Ejercicios Espirituales, del 5 al 9 de diciembre en Chipiona

Religiosos agustinos de España han participado en una tanda de ejercicios espirituales, del 5 al 9 de diciembre, en Chipiona.

Un grupo de veintiséis religiosos agustinos, de la Provincia de san Juan de Sahagún, provenientes de diferentes casas de España y Portugal, se han reunido en Chipiona (Cádiz) para llevar a cabo los Ejercicios Espirituales. El lugar del encuentro ha sido la casa de ejercicios franciscana, junto al Santuario de Nuestra Señora de Regla, y han estado guiados por el sacerdote capuchino Fidel Aizpurúa Donazar.
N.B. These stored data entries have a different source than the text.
(* ===== verification/PbufSpec.v ===== *)
(** * Packet buffers: chains, their invariant and what the operations do
    The specification of [Pbuf]: a chain is the list of its pbufs, a packet is a
    chain that satisfies the length invariant of [struct pbuf], and its content is
    the concatenation of its payloads. *)
From S2P Require Import Prelude Alloc Pbuf.
Import Pbuf.
Local Open Scope Z_scope.

Module PbufSpec.

(** ** Chains *)
Inductive chain (h : gmap Z pbuf) : Z -> list (Z * pbuf) -> Prop :=
| chain_nil : chain h NULL []
| chain_cons p b l : p <> NULL -> h !! p = Some b -> chain h (next b) l -> chain h p ((p, b) :: l).

Abbreviation addrs l := (l.*1).

Lemma chain_elem h p l q b : chain h p l -> (q, b) ∈ l -> h !! q = Some b /\ q <> NULL.
Proof.
  induction 1 as [|p b' l Hp Hh Hc IH]; [by intros ?%not_elem_of_nil|].
  intros [[= -> ->]|?]%elem_of_cons; [done|by apply IH].
Qed.

Lemma chain_det h p l l' : chain h p l -> chain h p l' -> l = l'.
Proof.
  intros Hc. revert l'. induction Hc as [|p b l Hp Hh Hc IH]; intros l' Hl'; inversion Hl'; subst; try done.
  simplify_eq. f_equal. by apply IH.
Qed.

Lemma chain_suffix h p l1 q b l2 : chain h p (l1 ++ (q, b) :: l2) -> chain h q ((q, b) :: l2).
Proof.
  revert p. induction l1 as [|[p' b'] l1 IH]; intros p Hc; inversion Hc; subst; [by constructor|eauto].
Qed.

Lemma chain_nodup h p l : chain h p l -> NoDup (addrs l).
Proof.
  induction 1 as [|p b l Hp Hh Hc IH]; [constructor|]. apply NoDup_cons. split; [|done].
  intros ([p' b'] & Heq & Hin)%list_elem_of_fmap. simpl in Heq. subst p'.
  pose proof (chain_elem _ _ _ _ _ Hc Hin) as [Hb' _]. simplify_eq.
  apply list_elem_of_split in Hin as (l1 & l2 & ->).
  pose proof (chain_suffix _ _ _ _ _ _ Hc) as Hs.
  pose proof (chain_det _ _ _ _ Hs (chain_cons _ _ _ _ Hp Hh Hc)) as E.
  apply (f_equal length) in E. rewrite !length_cons, !length_app, length_cons in E. lia.
Qed.

Lemma chain_head_fresh h p q b l : chain h p ((q, b) :: l) -> q ∉ addrs l.
Proof. intros Hc. apply chain_nodup in Hc. rewrite fmap_cons in Hc. by apply NoDup_cons in Hc as [? _]. Qed.

Lemma chain_length h p l : chain h p l -> (length l <= size h)%nat.
Proof.
  intros Hc. pose proof (chain_nodup _ _ _ Hc) as Hnd.
  rewrite <- (length_fmap fst l), <- (size_list_to_set (C:=gset Z)), <- size_dom by done.
  apply subseteq_size. intros q. rewrite elem_of_list_to_set, list_elem_of_fmap.
  intros ([q' b] & -> & Hin). apply elem_of_dom. exists b. by eapply chain_elem.
Qed.

Lemma chain_eq_on h h' p l :
  chain h p l -> (forall q, q ∈ addrs l -> h' !! q = h !! q) -> chain h' p l.
Proof.
  induction 1 as [|p b l Hp Hh Hc IH]; intros Heq; [constructor|].
  constructor; [done| |].
  - rewrite Heq; [done|]. by left.
  - apply IH. intros q Hq. apply Heq. by right.
Qed.

Lemma chain_insert h p l q b : chain h p l -> q ∉ addrs l -> chain (<[q := b]> h) p l.
Proof.
  intros Hc Hq. eapply chain_eq_on; [done|]. intros q' Hq'.
  rewrite lookup_insert_ne; [done|]. by intros ->.
Qed.

Lemma chain_delete h p l q : chain h p l -> q ∉ addrs l -> chain (delete q h) p l.
Proof.
  intros Hc Hq. eapply chain_eq_on; [done|]. intros q' Hq'.
  rewrite lookup_delete_ne; [done|]. by intros ->.
Qed.

Lemma chain_null h l : chain h NULL l -> l = [].
Proof. inversion 1; subst; done. Qed.

Lemma chain_not_null h p b l : chain h p ((p, b) :: l) -> (p =? NULL) = false.
Proof. inversion 1; subst. by apply Z.eqb_neq. Qed.

(** ** The length invariant and the content *)
Definition total (l : list (Z * pbuf)) : Z := foldr (fun qb n => len qb.2 + n) 0 l.

Fixpoint lens_ok (l : list (Z * pbuf)) : Prop :=
  match l with
  | [] => True
  | (_, b) :: l' => 0 <= len b /\ tot_len b = len b + total l' /\ tot_len b < 2 ^ 16 /\ lens_ok l'
  end.

Definition packet (h : gmap Z pbuf) (p : Z) (l : list (Z * pbuf)) : Prop := chain h p l /\ lens_ok l.

Definition content (m : gmap Z Z) (l : list (Z * pbuf)) : list Z :=
  concat (map (fun qb => rd_bytes m (payload qb.2) (len qb.2)) l).

Lemma total_nonneg l : lens_ok l -> 0 <= total l.
Proof. induction l as [|[q b] l IH]; simpl; [done|]. intros (? & ? & ? & ?%IH). lia. Qed.

Lemma total_bound l : lens_ok l -> total l < 2 ^ 16.
Proof. destruct l as [|[q b] l]; simpl; [done|]. lia. Qed.

Lemma total_app l1 l2 : total (l1 ++ l2) = total l1 + total l2.
Proof. induction l1 as [|[q b] l1 IH]; simpl; [done|]. rewrite IH. lia. Qed.

Lemma rd_bytes_length m a n : length (rd_bytes m a n) = Z.to_nat n.
Proof. unfold rd_bytes. by rewrite length_fmap, length_seqZ. Qed.

Lemma lens_nonneg l : lens_ok l -> Forall (fun qb => 0 <= len qb.2) l.
Proof. induction l as [|[q b] l IH]; simpl; [constructor|]. intros (? & ? & ? & ?%IH). by constructor. Qed.

Lemma lens_nonneg_l l1 l2 : lens_ok (l1 ++ l2) -> Forall (fun qb => 0 <= len qb.2) l1.
Proof. intros Hl%lens_nonneg. by apply Forall_app in Hl as [? _]. Qed.

Lemma lens_ok_suffix l1 l2 : lens_ok (l1 ++ l2) -> lens_ok l2.
Proof. induction l1 as [|[q b] l1 IH]; [done|]. intros (_ & _ & _ & ?). by apply IH. Qed.

Lemma content_length_nonneg m l :
  Forall (fun qb => 0 <= len qb.2) l -> Z.of_nat (length (content m l)) = total l.
Proof.
  induction 1 as [|[q b] l Hb Hl IH]; [done|]. unfold content in *. simpl in *.
  rewrite length_app, rd_bytes_length, Nat2Z.inj_add, IH. lia.
Qed.

Lemma content_length m l : lens_ok l -> Z.of_nat (length (content m l)) = total l.
Proof. intros. by apply content_length_nonneg, lens_nonneg. Qed.

Lemma content_cons m q b l : content m ((q, b) :: l) = rd_bytes m (payload b) (len b) ++ content m l.
Proof. done. Qed.

Lemma content_app m l1 l2 : content m (l1 ++ l2) = content m l1 ++ content m l2.
Proof. unfold content. by rewrite map_app, concat_app. Qed.

Lemma lookup_rd_bytes m a n i : 0 <= i < n -> rd_bytes m a n !! Z.to_nat i = Some (rd m (a + i)).
Proof.
  intros Hi. unfold rd_bytes. rewrite list_lookup_fmap, lookup_seqZ_lt by lia. simpl.
  do 2 f_equal. lia.
Qed.

(** Writing bytes. *)
Lemma wr_bytes_app m a l1 l2 :
  wr_bytes m a (l1 ++ l2) = wr_bytes (wr_bytes m a l1) (a + Z.of_nat (length l1)) l2.
Proof.
  revert m a. induction l1 as [|b l1 IH]; intros m a; cbn [app wr_bytes]; [by rewrite Z.add_0_r|].
  rewrite IH. f_equal. rewrite length_cons. lia.
Qed.

Lemma wr_bytes_out m a l x :
  x < a \/ a + Z.of_nat (length l) <= x -> wr_bytes m a l !! x = m !! x.
Proof.
  revert m a. induction l as [|b l IH]; intros m a Hx; [done|]. rewrite length_cons in Hx. simpl.
  rewrite IH by lia. rewrite lookup_insert_ne; [done|lia].
Qed.

Lemma rd_bytes_wr_out m a l p n :
  apart a (Z.of_nat (length l)) p n -> rd_bytes (wr_bytes m a l) p n = rd_bytes m p n.
Proof.
  intros Hap. unfold rd_bytes. apply list_fmap_ext. intros i x Hx%lookup_seqZ.
  unfold rd. rewrite wr_bytes_out; [done|]. destruct Hap; lia.
Qed.

Lemma rd_bytes_wr m a l : rd_bytes (wr_bytes m a l) a (Z.of_nat (length l)) = l.
Proof.
  apply list_eq. intros i. destruct (decide (i < length l)%nat) as [Hi|Hi].
  - replace i with (Z.to_nat (Z.of_nat i)) at 1 by lia. rewrite lookup_rd_bytes by lia. unfold rd.
    rewrite <- (take_drop_middle l i (l !!! i)) at 1 by by apply list_lookup_lookup_total_lt.
    rewrite wr_bytes_app. simpl. rewrite length_take, Nat.min_l by lia.
    rewrite wr_bytes_out by lia. rewrite lookup_insert_eq. symmetry. by apply list_lookup_lookup_total_lt.
  - rewrite !lookup_ge_None_2; [done|lia|rewrite rd_bytes_length; lia].
Qed.

Lemma content_wr_out m a n l ls :
  Forall (fun qb => apart a n (payload qb.2) (len qb.2)) ls -> Z.of_nat (length l) <= n ->
  content (wr_bytes m a l) ls = content m ls.
Proof.
  intros Hap Hn. induction Hap as [|[q b] ls Hb Hap IH]; [done|]. rewrite !content_cons, IH. f_equal.
  apply rd_bytes_wr_out. simpl in Hb. unfold apart in *. lia.
Qed.

(** ** Reference counting *)
Section RefCount.
Context {A : Type} `{Allocator A} (cos_debug : bool).
Implicit Types s : state A.

(** What freeing a chain does to the store: the leading pbufs with one reference
    go, the first other one loses a reference. *)
Fixpoint freed (h : gmap Z pbuf) (l : list (Z * pbuf)) : gmap Z pbuf :=
  match l with
  | [] => h
  | (p, b) :: l' => if ref b =? 1 then freed (delete p h) l' else <[p := set_ref b (ref b - 1)]> h
  end.
Fixpoint free_count (l : list (Z * pbuf)) : nat :=
  match l with
  | [] => 0
  | (p, b) :: l' => if ref b =? 1 then S (free_count l') else 0
  end.
Fixpoint free_blocks (a : A) (l : list (Z * pbuf)) : A :=
  match l with
  | [] => a
  | (p, b) :: l' => if ref b =? 1 then free_blocks (mem_free p a) l' else a
  end.

Definition refs_ok (l : list (Z * pbuf)) : Prop := Forall (fun qb => 1 <= ref qb.2 < 2 ^ 16) l.

Lemma free_loop_null n count s : pbuf_free_loop cos_debug (S n) NULL count s = Some (count, s).
Proof. done. Qed.

Lemma free_loop_spec l : forall n p count s,
  chain (heap s) p l -> refs_ok l -> (length l < n)%nat -> is_u8 count ->
  pbuf_free_loop cos_debug n p count s =
    Some (u8 (count + Z.of_nat (free_count l)),
          St (freed (heap s) l) (ram s) (free_blocks (alloc s) l)
             (pbuf_free_ooseq_pending s) (ooseq_calls s)).
Proof.
  induction l as [|[q b] l IH]; intros [|n] p count s Hc Hr Hn Hcnt; simpl in Hn; try lia;
    inversion Hc as [|? ? ? Hp Hh Hc']; subst.
  { simpl. rewrite Z.add_0_r, u8_id by done. by destruct s. }
  inversion Hr as [|? ? Hb Hr']; subst. simpl in Hb.
  cbn [pbuf_free_loop]. rewrite (proj2 (Z.eqb_neq _ _)) by done. rewrite Hh. simpl mbind.
  unfold LWIP_ASSERT. rewrite (proj2 (Z.ltb_lt _ _)) by lia. simpl mbind.
  rewrite u16_id by (unfold fits; lia). cbn [freed free_count free_blocks].
  destruct (Z.eqb_spec (ref b) 1) as [E|E].
  - rewrite E. simpl. rewrite IH; simpl.
    + rewrite !delete_insert_eq. f_equal. f_equal. unfold u8. rewrite Zplus_mod_idemp_l. f_equal. lia.
    + rewrite delete_insert_eq. apply chain_delete; [done|]. apply chain_nodup in Hc. by inversion Hc.
    + done.
    + lia.
    + apply u8_fits.
  - rewrite (proj2 (Z.eqb_neq _ _)) by lia. destruct n; [lia|]. rewrite free_loop_null.
    rewrite Z.add_0_r, u8_id by done. done.
Qed.

Lemma pbuf_free_eq p b l s :
  chain (heap s) p ((p, b) :: l) -> refs_ok ((p, b) :: l) ->
  pbuf_free cos_debug p s =
    Some (u8 (Z.of_nat (free_count ((p, b) :: l))),
          St (freed (heap s) ((p, b) :: l)) (ram s) (free_blocks (alloc s) ((p, b) :: l))
             (pbuf_free_ooseq_pending s) (ooseq_calls s)).
Proof.
  intros Hc Hr. unfold pbuf_free. rewrite (chain_not_null _ _ _ _ Hc).
  rewrite (free_loop_spec ((p, b) :: l)); [done|done|done| |done].
  pose proof (chain_length _ _ _ Hc). unfold fuel. lia.
Qed.

Lemma freed_lookup_ne l : forall h q, q ∉ addrs l -> freed h l !! q = h !! q.
Proof.
  induction l as [|[p b] l IH]; intros h q Hq; [done|]. simpl in *.
  apply not_elem_of_cons in Hq as [Hne Hq]. destruct (_ =? _).
  - rewrite IH, lookup_delete_ne by done. done.
  - by rewrite lookup_insert_ne.
Qed.

Lemma freed_lookup_congr l : forall h h' q, h !! q = h' !! q -> freed h l !! q = freed h' l !! q.
Proof.
  induction l as [|[p b] l IH]; intros h h' q E; [done|]. simpl. destruct (_ =? _).
  - apply IH. destruct (decide (p = q)) as [->|]; [by rewrite !lookup_delete_eq|by rewrite !lookup_delete_ne].
  - destruct (decide (p = q)) as [->|]; [by rewrite !lookup_insert_eq|by rewrite !lookup_insert_ne].
Qed.

Lemma freed_all_one l : forall h, Forall (fun qb => ref qb.2 = 1) l ->
  freed h l = foldr delete h (addrs l) /\ free_count l = length l.
Proof.
  induction l as [|[p b] l IH]; intros h Hl; [done|]. inversion Hl as [|? ? Hb Hl']; subst.
  simpl in *. rewrite Hb. simpl. destruct (IH (delete p h) Hl') as [-> ->]. split; [|done].
  apply foldr_delete_comm.
Qed.

Lemma freed_lookup l : forall h p i q c, chain h p l -> l !! i = Some (q, c) ->
  freed h l !! q = if (i <? free_count l)%nat then None
                   else if (i =? free_count l)%nat then Some (set_ref c (ref c - 1)) else Some c.
Proof.
  induction l as [|[q0 b0] l IH]; intros h p i q c Hc Hi; [done|].
  pose proof (chain_head_fresh _ _ _ _ _ Hc) as Hnin.
  inversion Hc as [|? ? ? Hp Hh Hc']; subst. cbn [freed free_count].
  destruct (ref b0 =? 1), i as [|i]; simpl in Hi; simplify_eq; cbn [Nat.ltb Nat.leb Nat.eqb].
  - rewrite freed_lookup_ne by done. apply lookup_delete_eq.
  - apply (IH _ _ _ _ _ (chain_delete _ _ _ _ Hc' Hnin) Hi).
  - by rewrite lookup_insert_eq.
  - apply list_elem_of_lookup_2 in Hi. rewrite lookup_insert_ne; [by eapply chain_elem|].
    intros ->. apply Hnin. apply list_elem_of_fmap. by exists (q, c).
Qed.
Las Constituciones de la Orden de San Agustín indican el n. 102 de su articulado: «Todos los años se tendrán al menos cinco días de ejercicios espirituales, en los que conviene recordar la espiritualidad agustiniana y afianzar y acrecentar nuestro seguimiento de Jesús haciendo la renovación de los votos».

Teniendo esto en cuenta, la Provincia de San Juan de Sahagún organiza para sus religiosos que se encuentran en España y Portugal, tres tandas de ejercicios espirituales. Estas se encuentran distribuidas a lo largo del año y en diferentes lugares, para que cada hermano pueda asistir al que más le convenga. En esta ocasión, la tanda estaba dirigida a los religiosos que viven en el sur de España, aunque siempre están abiertos a todo el que quiera asistir de otros lugares.

El tema de reflexión motivador de todas las charlas ha estado centrado en «Las Bienaventuranzas como plan de vida».

Éstas pueden suponer unos valores hoy en día negados por la sociedad, pero muy necesarios para la vivencia cristiana. Los ejercicios espirituales suponen una posibilidad para volver sobre el programa de vida que cada uno ha elegido.

En este caso, además, las reflexiones del biblista han servido para profundizar sobre este texto de Mateo y sus implicaciones para la vida cristiana y religiosa.

El santuario

Los hermanos que asistieron fueron atendidos extraordinariamente bien por los franciscanos que custodian el Santuario de Nuestra Señora de Regla, que en tiempos fue convento de agustinos. En el ritmo de los días se alternaba la oración, el rezo de la Liturgia de las Horas, la celebración de la eucaristía y las charlas del ponente. A esto hay que añadir los momentos de silencio y meditación, así como el paseo contemplativo junto a la playa.

El tiempo oscuro y fresco ha favorecido el recogimiento y aislamiento individual. Y, como suele ser habitual, los participantes se emplazaron para repetir la experiencia el próximo año en la misma casa y en las mismas fechas.